Supporting annotated-types constraints in Check for annotated-types constraints in st.from_type(Annotated[T, ...]) HypothesisWorks/hypothesis#3356. If it's not Pydantic-specific metadata, the relevant support code should all live in Hypothesis itself rather than Pydantic 😁
Make any Pydantic-specific constraints also implement the annotated_types.GroupedMetadata protocol, wherever that would be enough for Hypothesis to generate valid instances.

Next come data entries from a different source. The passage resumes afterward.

(** * API security dashboard: scoring engine and traffic analysis

    A shallow embedding of [modules/security_scorer.py], of the
    aggregation, heat-map and scanning code of
    [modules/elasticsearch_analyzer.py], of the snapshot code of
    [modules/mongodb_analyzer.py] and of the scoring steps of [app.py],
    followed by the properties of the scoring and traffic-analysis core.

    Conventions of the embedding.
    - A Python [int] is a [Z].  A Python [float] is a [Q]: arithmetic is
      exact, the rounding error of binary64 is not modelled.  [round(x, 2)]
      rounds the exact value half-to-even, as CPython does.
    - A Python [str] is a [string] of bytes; [lower()] folds ASCII letters.
    - A [dict] whose keys are only ever read with [d.get(k, default)] is a
      record whose field holds the value read, an absent key being its
      default.  A [dict] used as a finite map is a [gmap]; a [dict] whose
      iteration order is observed is an association list in insertion order.
    - An exception is a [None] result of the embedded operation. *)

From Stdlib Require Import ZArith QArith Qround Qabs Lia Lqa List Ascii String Sorted Permutation.
From stdpp Require Import base decidable option list sorting gmap strings pretty.

Local Open Scope string_scope.
Local Open Scope Z_scope.

(** ** Python primitives *)

Module Py.

(** *** Numbers *)

Definition Qltb (x y : Q) : bool := negb (Qle_bool y x).
Definition Qgtb (x y : Q) : bool := Qltb y x.
Definition Qgeb (x y : Q) : bool := Qle_bool y x.

(** Nearest integer, ties to the even one. *)
Definition round_half_even (q : Q) : Z :=
  let f := Qfloor q in
  match Qcompare (q - inject_Z f) (1 # 2) with
  | Lt => f
  | Gt => f + 1
  | Eq => if Z.even f then f else f + 1
  end.

(** [round(x, 2)], of the exact value: CPython rounds the binary64 value,
    which can lie on the other side of a tie the exact value sits on. *)
Definition round2 (x : Q) : Q := inject_Z (round_half_even (x * 100)) / 100.

(** [x / y] on floats; [None] where Python raises [ZeroDivisionError]. *)
Definition truediv (x y : Q) : option Q :=
  if Qeq_bool y 0 then None else Some (x / y)%Q.

(** [int(x)] on a float: truncation towards zero. *)
Definition trunc (x : Q) : Z :=
  if Qle_bool 0 x then Qfloor x else Qceiling x.

(** [max(l)] and [min(l)] of a list of ints; [None] on the empty list,
    where Python raises [ValueError]. *)
Definition max_list (l : list Z) : option Z :=
  match l with
  | [] => None
  | x :: l' => Some (fold_left (fun m y => if m <? y then y else m) l' x)
  end.

Definition min_list (l : list Z) : option Z :=
  match l with
  | [] => None
  | x :: l' => Some (fold_left (fun m y => if y <? m then y else m) l' x)
  end.

(** [max(l, key=f)]: the first element whose key is largest. *)
Definition max_by {A} (f : A -> Z) (l : list A) : option A :=
  match l with
  | [] => None
  | x :: l' => Some (fold_left (fun m y => if f m <? f y then y else m) l' x)
  end.

(** *** Sorting

    [sorted] is stable; so is insertion into the already sorted tail when
    the new element goes before the first element it is not above. *)

Section Sort.
Context {A : Type} (le : A -> A -> bool).

Fixpoint insert_sorted (x : A) (l : list A) : list A :=
  match l with
  | [] => [x]
  | y :: l' => if le x y then x :: y :: l' else y :: insert_sorted x l'
  end.

Definition sorted_by (l : list A) : list A := foldr insert_sorted [] l.
End Sort.

(** [sorted(l)] on ints. *)
Definition sorted : list Z -> list Z := sorted_by Z.leb.

(** [sorted(items, key=f, reverse=True)]: descending keys, ties in the
    original order. *)
Definition sorted_by_key_reverse {A} (f : A -> Z) : list A -> list A :=
  sorted_by (fun a b => f b <=? f a).

(** *** Strings *)

Definition is_upper (c : ascii) : bool :=
  let n := nat_of_ascii c in (65 <=? n)%nat && (n <=? 90)%nat.

Definition lower_char (c : ascii) : ascii :=
  if is_upper c then ascii_of_nat (nat_of_ascii c + 32) else c.

(** [s.lower()] on ASCII text, where [str.lower()] folds the letters A..Z
    and nothing else. *)
Fixpoint lower (s : string) : string :=
  match s with
  | EmptyString => EmptyString
  | String c s' => String (lower_char c) (lower s')
  end.

(** [s.startswith(p)] *)
Fixpoint startswith (p s : string) : bool :=
  match p, s with
  | EmptyString, _ => true
  | String _ _, EmptyString => false
  | String a p', String b s' => if Ascii.eqb a b then startswith p' s' else false
  end.

(** [k in s] *)
Fixpoint contains (k s : string) : bool :=
  startswith k s ||
  match s with
  | EmptyString => false
  | String _ s' => contains k s'
  end.

(** [c in s] for a single character. *)
Definition has_char (c : ascii) (s : string) : bool := contains (String c EmptyString) s.

(** [s.split(c)] for a one-character separator: never empty. *)
Fixpoint split (c : ascii) (s : string) : list string :=
  match s with
  | EmptyString => [EmptyString]
  | String a s' =>
      if Ascii.eqb a c then EmptyString :: split c s'
      else match split c s' with
           | [] => [String a EmptyString]
           | w :: ws => String a w :: ws
           end
  end.

(** Whitespace as [str.strip()] and [int()] see it, in ASCII. *)
Definition is_space (c : ascii) : bool :=
  let n := nat_of_ascii c in
  ((9 <=? n)%nat && (n <=? 13)%nat) || ((28 <=? n)%nat && (n <=? 32)%nat).

Fixpoint lstrip (s : string) : string :=
  match s with
  | String c s' => if is_space c then lstrip s' else s
  | EmptyString => EmptyString
  end.

Fixpoint rstrip (s : string) : string :=
  match s with
  | EmptyString => EmptyString
  | String c s' =>
      match rstrip s' with
      | EmptyString => if is_space c then EmptyString else String c EmptyString
      | r => String c r
      end
  end.

(** [s.strip()] *)
Definition strip (s : string) : string := rstrip (lstrip s).

Definition digit_of (c : ascii) : option Z :=
  let n := nat_of_ascii c in
  if (48 <=? n)%nat && (n <=? 57)%nat then Some (Z.of_nat n - 48) else None.

(** Digits of a decimal literal, with single underscores allowed between
    digits; [prev] tells whether the previous character was a digit. *)
Fixpoint int_digits (acc : Z) (prev : bool) (s : string) : option Z :=
  match s with
  | EmptyString => if prev then Some acc else None
  | String c s' =>
      match digit_of c with
      | Some d => int_digits (10 * acc + d) true s'
      | None =>
          if Ascii.eqb c "_" && prev then int_digits acc false s' else None
      end
  end.

(** [int(s)] on a string; [None] where Python raises [ValueError]. *)
Definition int (s : string) : option Z :=
  match strip s with
  | String "-" s' => Z.opp <$> int_digits 0 false s'
  | String "+" s' => int_digits 0 false s'
  | s' => int_digits 0 false s'
  end.

(** *** Formatting *)

(** [f"{z}"] *)
Definition str_int (z : Z) : string := pretty z.

(** [f"{z:02d}"]: the sign counts in the width. *)
Definition fmt_02d (z : Z) : string :=
  if (0 <=? z) && (z <? 10) then "0" ++ pretty z else pretty z.

(** [f"{x:.1f}"] *)
Definition fmt_1f (x : Q) : string :=
  let n := Z.abs (round_half_even (x * 10)) in
  (if Qltb x 0 then "-" else "") ++ pretty (n / 10) ++ "." ++ pretty (n mod 10).

(** [sep.join(l)] *)
Fixpoint join (sep : string) (l : list string) : string :=
  match l with
  | [] => ""
  | [s] => s
  | s :: l' => s ++ sep ++ join sep l'
  end.

(** [s in l] for a list of strings. *)
Definition in_list (s : string) (l : list string) : bool := existsb (String.eqb s) l.

(** [max(l)] on floats, the first of the largest; 0 stands for the
    [ValueError] of the empty list. *)
Definition Qmax_list (l : list Q) : Q :=
  match l with
  | [] => 0%Q
  | x :: l' => fold_left (fun m y => if Qltb m y then y else m) l' x
  end.

(** *** Dictionaries in insertion order *)

Section Dict.
Context {K V : Type} `{EqDecision K}.

(** [d.get(k)] *)
Fixpoint dict_get (k : K) (d : list (K * V)) : option V :=
  match d with
  | [] => None
  | (k', v) :: d' => if decide (k = k') then Some v else dict_get k d'
  end.

(** [d[k] = v]: an existing key keeps its place, a new one goes last. *)
Fixpoint dict_set (k : K) (v : V) (d : list (K * V)) : list (K * V) :=
  match d with
  | [] => [(k, v)]
  | (k', v') :: d' =>
      if decide (k = k') then (k, v) :: d' else (k', v') :: dict_set k v d'
  end.

(** [d.keys()] *)
Definition dict_keys (d : list (K * V)) : list K := map fst d.
End Dict.

End Py.


(** ** Data model *)

(** One entry of the [sensitive_keywords] mapping of a scan. *)
Record KeywordInfo := {
  kw_count : Z;
  kw_percentage : Q;
  kw_in_headers : Z;
  kw_in_body : Z;
  kw_exists : bool
}.

(** The dictionaries [check_sensitive_fields] returns.  The keys of the
    answer to a non-200 response differ from those of the two other
    returns, so the two shapes are two constructors named after their keys;
    [error] is absent from the successful return. *)
Inductive ScanResult :=
| Exposure (error : option string) (total_logs_checked : Z)
    (sensitive_keywords : list (string * KeywordInfo)) (has_sensitive_data : bool)
| QueryFailed (error : string) (total_logs : Z)
    (sensitive_keywords_found : list (string * KeywordInfo)).

(** [d.get(key)] on such a dictionary, per key. *)
Definition get_error (d : ScanResult) : option string :=
  match d with
  | Exposure e _ _ _ => e
  | QueryFailed e _ _ => Some e
  end.

Definition get_total_logs_checked (d : ScanResult) : option Z :=
  match d with
  | Exposure _ n _ _ => Some n
  | QueryFailed _ _ _ => None
  end.

Definition get_sensitive_keywords (d : ScanResult) : option (list (string * KeywordInfo)) :=
  match d with
  | Exposure _ _ m _ => Some m
  | QueryFailed _ _ _ => None
  end.

Definition get_has_sensitive_data (d : ScanResult) : option bool :=
  match d with
  | Exposure _ _ _ b => Some b
  | QueryFailed _ _ _ => None
  end.

(** The per-API statistics of [_parse_traffic_stats], with the
    [sensitive_data] key the application adds before scoring ([None] while
    the key is absent). *)
Record TrafficStats := {
  api_name : string;
  total_requests : Z;
  avg_requests_per_hour : Q;
  max_requests_per_hour : Z;
  max_requests_per_minute : Z;
  peak_hour : option string;
  peak_hours : list Z;
  unique_ips : Z;
  unique_users : Z;
  top_ips : list (string * Z);
  top_users : list (string * Z);
  avg_response_time_ms : Q;
  status_codes : list (Z * Z);
  error_count : Z;
  error_rate : Q;
  success_rate : Q;
  sensitive_data : option ScanResult
}.

(** The empty dictionary the application scores when the API has no
    statistics: every key reads as its default. *)
Definition no_stats : TrafficStats :=
  {| api_name := ""; total_requests := 0; avg_requests_per_hour := 0;
     max_requests_per_hour := 0; max_requests_per_minute := 0;
     peak_hour := None; peak_hours := []; unique_ips := 0; unique_users := 0;
     top_ips := []; top_users := []; avg_response_time_ms := 0;
     status_codes := []; error_count := 0; error_rate := 0; success_rate := 0;
     sensitive_data := None |}.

Where it wouldn't be enough, we'll probably need to register strategies or something, details TBD when I can consider some examples in detail (this may require new hooks in Hypothesis, though I really hope not)
Plugging everything together so that we can resolve models as well as fields; I expect this to look similar to the current WeakSet/register_type_strategy() code - hopefully a little cleaner - and it's pretty easy unless there are dependencies between fields (e.g. "instance.a must be less than instance.b")

Happy to have a call sometime if that's useful, probably once (1) above is well under way.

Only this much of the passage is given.